It was on this day in 1958 that President Dwight Eisenhower signed the National Aeronautics and Space Act thus creating the National Aeronautics and Space Administration, or NASA.
The Texas State Historical Association fills us in, " The national commitment to a broad program of space exploration, including manned space flight, came in response to the Soviet Union's successful space launches, begun in 1957. In 1961, President John F. Kennedy set as a national goal the achievement of a manned landing on the moon by the end of the decade. NASA began to reorganize and increase its space establishments. Central to the agency's new future was the construction of a manned-space-development aggregation, including facilities in Florida, Alabama, and Mississippi. NASA also elected to build a new space-management, crew-training, and flight-control center on Clear Lake in southeastern Harris County, Texas, thanks to the efforts of Texas Congressman Albert Thomas. The Manned Space Center opened in 1963 and was officially renamed the Lyndon B. Johnson Space Center ten years later."

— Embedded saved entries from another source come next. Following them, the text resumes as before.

Lemma parses_readBlob er b : parses (fun d => readBlob d er (blen b)) b b.
Proof.
  intros pre post. unfold readBlob. rewrite slice_app_mid by done.
  destruct (Z.ltb_spec (blen (pre ++ b ++ post)) (blen pre + blen b)) as [H|]; [|done].
  rewrite !blen_app in H. pose proof (blen_nonneg post). lia.
Qed.
Lemma parses_readUint32 z : parses readUint32 (put_u32 z) (u32 z).
Proof.
  intros pre post. unfold readUint32. rewrite slice_app_mid by (rewrite ?blen_put_u32; done).
  destruct (Z.ltb_spec (blen (pre ++ put_u32 z ++ post)) (blen pre + 4)) as [H|].
  - rewrite !blen_app, blen_put_u32 in H. pose proof (blen_nonneg post). lia.
  - by rewrite <- (app_nil_r (put_u32 z)), get_put_u32, app_nil_r, blen_put_u32.
Qed.
Lemma parses_readUint64 z : parses readUint64 (put_u64 z) (u64 z).
Proof.
  intros pre post. unfold readUint64. rewrite slice_app_mid by (rewrite ?blen_put_u64; done).
  destruct (Z.ltb_spec (blen (pre ++ put_u64 z ++ post)) (blen pre + 8)) as [H|].
  - rewrite !blen_app, blen_put_u64 in H. pose proof (blen_nonneg post). lia.
  - by rewrite <- (app_nil_r (put_u64 z)), get_put_u64, app_nil_r, blen_put_u64.
Qed.
Lemma parses_readLen (b : bytes) : is_u32 (blen b) -> parses readUint32 (put_u32 (u32 (blen b))) (blen b).
Proof.
  intros Hb. rewrite (u32_id (blen b)) by done.
  rewrite <- (u32_id (blen b)) at 2 by done. apply parses_readUint32.
Qed.
Lemma parses_sized {A} (m : Z -> bytes -> reader A) (b e : bytes) (a : A) :
  is_u32 (blen b) -> parses (m (blen b)) e a ->
  parses (fun d => readUint32 d ≫= fun n => m n d) (put_u32 (u32 (blen b)) ++ e) a.
Proof.
  intros Hb Hm. apply (parses_bind _ m _ _ (blen b)); [|done].
  by apply parses_readLen.
Qed.
Lemma parses_readString s :
  is_u32 (blen (bytes_of s)) -> parses readString (put_str (bytes_of s)) s.
Proof.
  intros Hs. unfold readString, put_str.
  apply (parses_sized (fun n d => s ← readBlob d ErrTruncatedString n; mret (string_of s)) (bytes_of s)); [done|].
  rewrite <- (app_nil_r (bytes_of s)).
  apply (parses_bind _ (fun s _ => mret (string_of s)) _ _ (bytes_of s)).
  - rewrite app_nil_r. apply parses_readBlob.
  - rewrite string_of_bytes_of. apply parses_ret.
Qed.
(* ===== verification/Checkpoint.v ===== *)
(** * The checkpoint binary format (internal/agent/instance.go)

    Versions 2, 3 and 4 of the header, [buildCheckpoint], which writes version
    3 or, with an identity, the signed version 4, and [ParseCheckpointHeader]. *)
From S2P Require Import Prelude Crypto Lineage Identity.

Definition checkpointVersionV2 : Z := 2.
Definition checkpointVersionV3 : Z := 3.
Definition checkpointVersionV4 : Z := 4.
Definition checkpointHeaderLenV2 : Z := 57.
Definition checkpointHeaderLenV3 : Z := 81.
Definition checkpointHeaderLenV4 : Z := 209.

Record EpochData := mkEpochData { MajorVersion : Z; LeaseGeneration : Z }.
(** The values the [LeaseInfo] interface gives. *)
Record LeaseInfo := mkLeaseInfo { li_major : Z; li_generation : Z; li_expiry : Z }.

Record CheckpointHeader := mkHeader {
  Version : Z; Budget : Z; PricePerSecond : Z; TickNumber : Z; WASMHash : bytes;
  Epoch : EpochData; LeaseExpiry : Z;
  PrevHash : bytes; AgentPubKey : bytes; Signature : bytes;
  HasLineage : bool; HeaderLen : Z }.

Inductive checkpoint_error :=
| ErrEmpty | ErrVersion (v : Z) | ErrShort (have need : Z)
| ErrNegativeBudget (b : Z) | ErrNegativePrice (p : Z).

Definition header_len (version : Z) : option Z :=
  if version =? checkpointVersionV2 then Some checkpointHeaderLenV2
  else if version =? checkpointVersionV3 then Some checkpointHeaderLenV3
  else if version =? checkpointVersionV4 then Some checkpointHeaderLenV4
  else None.

Definition field64 (lo : Z) (c : bytes) : Z := get_u64 (slice lo (lo + 8) c).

I have been to NASA on several occasions (having lived in Houston) and it is a trip well worth the money. Seeing space suits and artifacts from the earliest days of the US Space Program makes one's chest swell with pride at what the brave men, and now women also, have contributed to this countrys fiber and character. Gazing with astonishment at real live moon rocks left me almost speechless - and that, friend, is not an easy task.
Alan Shepard |
There have been the inevitable tragedies in the Space Program, but the historic accomplishments only serve to reinforce the fact that the risk/reward of space exploration is heavily weighted towards the "reward" side. the men and women who have donned space suits in their quest to conquer space and serve all Mankind are and have been the Columbuses and Magellans of modern times - heroes, one and all.
Big Blue Marble |
Happy Birthday, NASA. You done good.